(* ===== verification/MintoxTcpClient.v ===== *)
(** * The relay client of mintox (mintox/tcp_client.go)

    [TCPClient] with its read and write goroutines, its ping goroutine and the
    sending operations.  A read turn takes what the socket delivered through
    the buffer of PeekRing.v and handles every complete packet; the sending
    operations put packets into the queue of SendQueue.v, which the write
    goroutine seals and writes.  Callbacks are recorded in [trace].  [sys] is
    the client with its goroutines; [exec] runs one of their turns.  The
    handshake is the one of TcpHandshake.v. *)

From S2P Require Import Prelude Nonce GoIO GoText Box TcpPacket TcpHandshake BiMap TcpServer TcpServerConn SendQueue PeekRing.
Local Open Scope Z_scope.

(** ** Interfaces *)

(** [gopp.Buffer.RBufAt(n)], the bytes from offset [n] on *)
Class GoppBuffer := RBufAt : nat → bytes → bytes.
Class GoppBufferLaws (G : GoppBuffer) := {
  RBufAt_drop n b : (n ≤ length b)%nat → RBufAt n b = drop n b
}.

(** [rudp.PfxByteArray], a packet buffer with room in front *)
Class PfxByteArray := {
  pfx : Type;
  pfx_Get : pfx;                              (* rudp.PfxBuffp().Get() *)
  pfx_Copy : bytes → pfx → pfx;
  PPU8 : Z → pfx → pfx;                       (* one byte in front *)
  FullData : pfx → bytes
}.
Class PfxByteArrayLaws (P : PfxByteArray) := {
  FullData_Copy d : zlen d ≤ 2048 → FullData (pfx_Copy d pfx_Get) = d;
  FullData_PPU8 c d : zlen d ≤ 2048 → FullData (PPU8 c (pfx_Copy d pfx_Get)) = zb c :: d
}.

(** ** Status *)

Definition TCP_CLIENT_NO_STATUS : Z := 0.
Definition TCP_CLIENT_PROXY_HTTP_CONNECTING : Z := 1.
Definition TCP_CLIENT_PROXY_SOCKS5_CONNECTING : Z := 2.
Definition TCP_CLIENT_PROXY_SOCKS5_UNCONFIRMED : Z := 3.
Definition TCP_CLIENT_CONNECTING : Z := 4.
Definition TCP_CLIENT_UNCONFIRMED : Z := 5.
Definition TCP_CLIENT_CONFIRMED : Z := 6.
Definition TCP_CLIENT_DISCONNECTED : Z := 7.

Definition tcpstnames : list (Z * bytes) := [
  (TCP_CLIENT_NO_STATUS, str "NO_STATUS");
  (TCP_CLIENT_PROXY_HTTP_CONNECTING, str "PROXY_HTTP_CONNECTING");
  (TCP_CLIENT_PROXY_SOCKS5_CONNECTING, str "PROXY_SOCKS5_CONNECTING");
  (TCP_CLIENT_PROXY_SOCKS5_UNCONFIRMED, str "PROXY_SOCKS5_UNCONFIRMED");
  (TCP_CLIENT_CONNECTING, str "CONNECTING");
  (TCP_CLIENT_UNCONFIRMED, str "UNCONFIRMED");
  (TCP_CLIENT_CONFIRMED, str "CONFIRMED");
  (TCP_CLIENT_DISCONNECTED, str "DISCONNECTED")].

Definition tcpstname (status : Z) : bytes :=
  match list_find (λ p, p.1 = status) tcpstnames with
  | Some (_, (_, name)) => name
  | None => str "Unknown"
  end.

Definition TCP_PACKET_OOB_SEND : Z := 6.
Definition TCP_PACKET_OOB_RECV : Z := 7.
Definition TCP_PACKET_ONION_REQUEST : Z := 8.

(** ** State *)

(** Which callbacks are set. *)
Record callbacks := mkCallbacks {
  RoutingResponseFunc : bool;
  RoutingStatusFunc : bool;
  RoutingDataFunc : bool;
  OnReservedData : bool;
  OnConfirmed : bool;
  OnClosed : bool;
  OnNetRecv : bool;
  OnNetSent : bool
}.

Inductive event : Type :=
| EvConfirmed
| EvDoPing                                            (* go this.doPing() *)
| EvClosed
| EvNetRecv (n : Z)
| EvNetSent (n : Z)
| EvRoutingResponse (connid : Z) (pubkey : bytes)
| EvRoutingStatus (number connid status : Z)
| EvRoutingData (number connid : Z) (data : bytes)
| EvReservedData (number connid : Z) (data : bytes).

#[export] Instance event_eq_dec : EqDecision event.
Proof. solve_decision. Defined.

Inductive cli_err : Type :=
| ErrTooLong (len : Z)
| ErrStatus (name : bytes)              (* Cannot send data status is ... *)
| ErrNotConnected
| ErrNotConfirmed
| ErrInvalidPrior (prior : Z)
| ErrQueueDisposed
| ErrInvalidPong (pongid id : Z)
| ErrDial (e : io_err)
| ErrHandshake (e : hs_err)
| Waits                                 (* the call waits in the queue *)
| OutOfTurns.

Section Client.
Context `{NaclBox} `{Gopp} `{GoppBuffer} `{PfxByteArray} `{MemBuffer} `{HPQ : PriorityQueue sendItem}.

(** A socket that is broken or closed: every [Write] returns [b_err]; the next
    one still writes up to [b_left] bytes, and [b_part] is what failed writes
    have written. *)
Record broken := mkBroken {
  b_err : io_err;
  b_left : nat;
  b_part : bytes
}.

(** [core] has the keys and nonces; [net_out] is what the writes that succeeded
    have written. *)
Record TCPClient := mkTCPClient {
  core : MintoxClient.client;
  tc_status : Z;
  PingRequestId : Z;
  crbuf : PeekableRing;
  sendq : pq;
  conns : BiMap Z bytes;
  connected : bool;                     (* conn != nil *)
  conn_err : option broken;
  net_out : bytes;
  cbs : callbacks;
  trace : list event
}.

Definition set_core x c := mkTCPClient x (tc_status c) (PingRequestId c) (crbuf c) (sendq c)
  (conns c) (connected c) (conn_err c) (net_out c) (cbs c) (trace c).
Definition setStatus x c := mkTCPClient (core c) x (PingRequestId c) (crbuf c) (sendq c)
  (conns c) (connected c) (conn_err c) (net_out c) (cbs c) (trace c).
Definition set_ping x c := mkTCPClient (core c) (tc_status c) x (crbuf c) (sendq c)
  (conns c) (connected c) (conn_err c) (net_out c) (cbs c) (trace c).
Definition set_crbuf x c := mkTCPClient (core c) (tc_status c) (PingRequestId c) x (sendq c)
  (conns c) (connected c) (conn_err c) (net_out c) (cbs c) (trace c).
Definition set_sendq x c := mkTCPClient (core c) (tc_status c) (PingRequestId c) (crbuf c) x
  (conns c) (connected c) (conn_err c) (net_out c) (cbs c) (trace c).
Definition set_conns x c := mkTCPClient (core c) (tc_status c) (PingRequestId c) (crbuf c) (sendq c)
  x (connected c) (conn_err c) (net_out c) (cbs c) (trace c).
Definition set_net x y z c := mkTCPClient (core c) (tc_status c) (PingRequestId c) (crbuf c) (sendq c)
  (conns c) x y z (cbs c) (trace c).
Definition emit (on : bool) e c := mkTCPClient (core c) (tc_status c) (PingRequestId c) (crbuf c)
  (sendq c) (conns c) (connected c) (conn_err c) (net_out c) (cbs c)
  (if on then trace c ++ [e] else trace c).

Definition isConnecting c : bool := tc_status c =? TCP_CLIENT_CONNECTING.
Definition isConfirmed c : bool := tc_status c =? TCP_CLIENT_CONFIRMED.
Definition isUnconfirmed c : bool := tc_status c =? TCP_CLIENT_UNCONFIRMED.

(** ** Keys *)

Definition ToHex (b : bytes) : bytes := map to_upper (hexEncode b).

(** The error of [hex.DecodeString] is printed and what it decoded is used. *)
Definition NewCryptoKeyFromHex {E} (key : bytes) : outcome E bytes :=
  let '(keybin, _) := hex_DecodeString key in
  _ ← Assert (bool_decide (length keybin = Mintox.PUBLIC_KEY_SIZE));
  Ret keybin.

Definition SetKeyPair {E} (serv_pubkey pubkey seckey : bytes) (c : MintoxClient.client)
    : outcome E MintoxClient.client :=
  pk ← NewCryptoKeyFromHex (ToHex pubkey);
  sk ← NewCryptoKeyFromHex (ToHex seckey);
  shr ← Mintox.CBBeforeNm2 serv_pubkey sk;
  Ret (MintoxClient.TCPClient pk shr (MintoxClient.TempSeckey c) (MintoxClient.SentNonce c)
         (MintoxClient.RecvNonce c) (MintoxClient.TempNonce c)).

(** The shared key is computed in [SetKeyPair] and once more here. *)
Definition NewTCPClient {E} (serv_pubkey self_pubkey self_seckey : bytes) (cb : callbacks)
    : outcome E TCPClient :=
  k ← SetKeyPair serv_pubkey self_pubkey self_seckey (MintoxClient.TCPClient [] [] [] [] [] []);
  sk ← NewCryptoKeyFromHex (ToHex self_seckey);
  shr ← Mintox.CBBeforeNm2 serv_pubkey sk;
  Ret (mkTCPClient
         (MintoxClient.TCPClient (MintoxClient.SelfPubkey k) shr [] [] [] [])
         TCP_CLIENT_NO_STATUS 0 NewPeekableRing (pq_New 32 true) NewBiMap false None [] cb []).

(** ** Packets *)

Definition map_core (f : MintoxClient.client → MintoxClient.client) c := set_core (f (core c)) c.

Definition incr_sent (k : MintoxClient.client) : MintoxClient.client :=
  MintoxClient.TCPClient (MintoxClient.SelfPubkey k) (MintoxClient.Shrkey k)
    (MintoxClient.TempSeckey k) (Nonce.Mintox.Incr2 (MintoxClient.SentNonce k))
    (MintoxClient.RecvNonce k) (MintoxClient.TempNonce k).

Definition incr_recv (k : MintoxClient.client) : MintoxClient.client :=
  MintoxClient.TCPClient (MintoxClient.SelfPubkey k) (MintoxClient.Shrkey k)
    (MintoxClient.TempSeckey k) (MintoxClient.SentNonce k)
    (Nonce.Mintox.Incr2 (MintoxClient.RecvNonce k)) (MintoxClient.TempNonce k).

Definition CreatePacket (plain : bytes) (c : TCPClient) : outcome cli_err bytes :=
  encdat ← ErrPrint (Mintox.EncryptDataSymmetric2 (MintoxClient.Shrkey (core c))
                       (MintoxClient.SentNonce (core c)) plain);
  Ret (be_bytes 2 (u16 (zlen encdat)) ++ encdat).

(** The nonce advances whether or not the packet could be opened. *)
Definition Unpacket (encpkt : bytes) (c : TCPClient) : outcome cli_err (bytes * TCPClient) :=
  enc ← slice_from encpkt 2;
  plnpkt ← ErrPrint (Mintox.DecryptDataSymmetric2 (MintoxClient.Shrkey (core c))
                       (MintoxClient.RecvNonce (core c)) enc);
  Ret (plnpkt, map_core incr_recv c).

(** [conn.Write]: the count, or the error, possibly after a part of [b] *)
Definition conn_Write (b : bytes) (c : TCPClient) : (io_err + Z) * TCPClient :=
  match conn_err c with
  | Some k =>
      (inl (b_err k),
       set_net (connected c) (Some (mkBroken (b_err k) 0 (b_part k ++ take (b_left k) b)))
         (net_out c) c)
  | None => (inr (zlen b), set_net (connected c) None (net_out c ++ b) c)
  end.

Definition WritePacket (data : bytes) (c : TCPClient) : outcome cli_err ((io_err + Z) * TCPClient) :=
  encpkt ← CreatePacket data c;
  let '(r, c1) := conn_Write encpkt c in
  match r with
  | inl e => Ret (inl e, c1)
  | inr wn => Ret (inr wn, map_core incr_sent c1)
  end.

(** ** Sending *)

(** [BlockPut] when nobody else touches the queue *)
Definition BlockPut (it : sendItem) (q : pq) : outcome cli_err pq :=
  if pq_Len q >=? 32 then Fail Waits
  else let '(ok, q') := pq_Put [it] q in if ok : bool then Ret q' else Fail ErrQueueDisposed.

Definition Put (it : sendItem) (q : pq) : outcome cli_err pq :=
  let '(ok, q') := pq_Put [it] q in if ok : bool then Ret q' else Fail ErrQueueDisposed.

Definition implSendPacket (prior : Z) (datbuf : pfx) (c : TCPClient) : outcome cli_err TCPClient :=
  if (prior <? 0) || (prior >? 2) then Fail (ErrInvalidPrior prior)
  else
    let item := mkItem (FullData datbuf) prior in
    q ← (if prior =? 0 then Put item (sendq c) else BlockPut item (sendq c));
    Ret (set_sendq q c).

Definition send_guard (data : bytes) (c : TCPClient) : outcome cli_err unit :=
  if zlen data >? 2048 then Fail (ErrTooLong (zlen data))
  else if negb (isConfirmed c) then Fail (ErrStatus (tcpstname (tc_status c)))
  else Ret tt.

Definition SendCtrlPacket (data : bytes) (c : TCPClient) : outcome cli_err TCPClient :=
  _ ← send_guard data c;
  implSendPacket 0 (pfx_Copy data pfx_Get) c.

Definition SendDataPacket (connid : Z) (data : bytes) (prior : bool) (c : TCPClient)
    : outcome cli_err TCPClient :=
  _ ← send_guard data c;
  implSendPacket (if prior then 1 else 2) (PPU8 connid (pfx_Copy data pfx_Get)) c.

Definition SendRoutingRequest (pubkey : bytes) : TCPClient → outcome cli_err TCPClient :=
  SendCtrlPacket (zb TCP_PACKET_ROUTING_REQUEST :: pubkey).

Definition ConnectPeer (pubkey : bytes) (c : TCPClient) : outcome cli_err TCPClient :=
  if negb (connected c) then Fail ErrNotConnected
  else if negb (isConfirmed c) then Fail ErrNotConfirmed
  else pk ← NewCryptoKeyFromHex pubkey; SendRoutingRequest pk c.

**What is expected**
Which lines run from the one holding "sendq : pq;" through the one holding "x (connected c)" in the records above? Repeat them exactly, both included, and nothing more.

**Finished task**
  sendq : pq;
  conns : BiMap Z bytes;
  connected : bool;                     (* conn != nil *)
  conn_err : option broken;
  net_out : bytes;
  cbs : callbacks;
  trace : list event
}.

Definition set_core x c := mkTCPClient x (tc_status c) (PingRequestId c) (crbuf c) (sendq c)
  (conns c) (connected c) (conn_err c) (net_out c) (cbs c) (trace c).
Definition setStatus x c := mkTCPClient (core c) x (PingRequestId c) (crbuf c) (sendq c)
  (conns c) (connected c) (conn_err c) (net_out c) (cbs c) (trace c).
Definition set_ping x c := mkTCPClient (core c) (tc_status c) x (crbuf c) (sendq c)
  (conns c) (connected c) (conn_err c) (net_out c) (cbs c) (trace c).
Definition set_crbuf x c := mkTCPClient (core c) (tc_status c) (PingRequestId c) x (sendq c)
  (conns c) (connected c) (conn_err c) (net_out c) (cbs c) (trace c).
Definition set_sendq x c := mkTCPClient (core c) (tc_status c) (PingRequestId c) (crbuf c) x
  (conns c) (connected c) (conn_err c) (net_out c) (cbs c) (trace c).
Definition set_conns x c := mkTCPClient (core c) (tc_status c) (PingRequestId c) (crbuf c) (sendq c)
  x (connected c) (conn_err c) (net_out c) (cbs c) (trace c).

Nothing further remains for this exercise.